• [Directions] Include only the line with "issues : list string;" and the lines after it, each reproduced exactly as it stands in the entries below.
*** Opening of The records ***
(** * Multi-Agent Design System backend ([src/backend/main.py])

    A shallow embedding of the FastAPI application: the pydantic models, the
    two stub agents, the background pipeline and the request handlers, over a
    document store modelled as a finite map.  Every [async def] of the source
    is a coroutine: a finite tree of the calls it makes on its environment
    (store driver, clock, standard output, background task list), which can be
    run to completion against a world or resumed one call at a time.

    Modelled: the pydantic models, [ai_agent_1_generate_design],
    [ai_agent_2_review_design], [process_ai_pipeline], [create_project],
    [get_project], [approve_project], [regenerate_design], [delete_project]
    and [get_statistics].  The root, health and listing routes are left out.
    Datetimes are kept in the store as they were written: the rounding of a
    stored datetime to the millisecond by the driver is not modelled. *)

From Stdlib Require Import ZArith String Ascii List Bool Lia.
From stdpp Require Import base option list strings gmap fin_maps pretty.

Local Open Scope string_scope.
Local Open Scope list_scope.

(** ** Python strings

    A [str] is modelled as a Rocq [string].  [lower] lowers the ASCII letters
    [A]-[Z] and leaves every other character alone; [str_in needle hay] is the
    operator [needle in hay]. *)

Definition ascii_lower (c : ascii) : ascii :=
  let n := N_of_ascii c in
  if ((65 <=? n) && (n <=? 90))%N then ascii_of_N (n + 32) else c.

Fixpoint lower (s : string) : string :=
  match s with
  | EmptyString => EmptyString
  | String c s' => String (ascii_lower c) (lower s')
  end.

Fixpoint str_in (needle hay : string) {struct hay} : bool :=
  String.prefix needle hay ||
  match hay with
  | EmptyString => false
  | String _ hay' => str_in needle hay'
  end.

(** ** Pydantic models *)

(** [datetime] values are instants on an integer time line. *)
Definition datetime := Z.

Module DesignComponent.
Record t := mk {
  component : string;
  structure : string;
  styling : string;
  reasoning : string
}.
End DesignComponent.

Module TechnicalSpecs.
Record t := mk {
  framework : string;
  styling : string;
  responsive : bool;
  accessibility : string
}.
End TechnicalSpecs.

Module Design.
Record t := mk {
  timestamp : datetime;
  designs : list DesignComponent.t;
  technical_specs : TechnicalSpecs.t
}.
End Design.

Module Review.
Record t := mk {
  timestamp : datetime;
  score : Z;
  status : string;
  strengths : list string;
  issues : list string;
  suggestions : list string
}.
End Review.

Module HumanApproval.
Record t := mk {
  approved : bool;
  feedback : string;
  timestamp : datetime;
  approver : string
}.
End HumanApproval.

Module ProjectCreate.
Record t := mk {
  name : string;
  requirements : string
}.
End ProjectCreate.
*** Close of The records ***
• [Response to this task]
  issues : list string;
  suggestions : list string
}.
End Review.

Module HumanApproval.
Record t := mk {
  approved : bool;
  feedback : string;
  timestamp : datetime;
  approver : string
}.
End HumanApproval.

Module ProjectCreate.
Record t := mk {
  name : string;
  requirements : string
}.
End ProjectCreate.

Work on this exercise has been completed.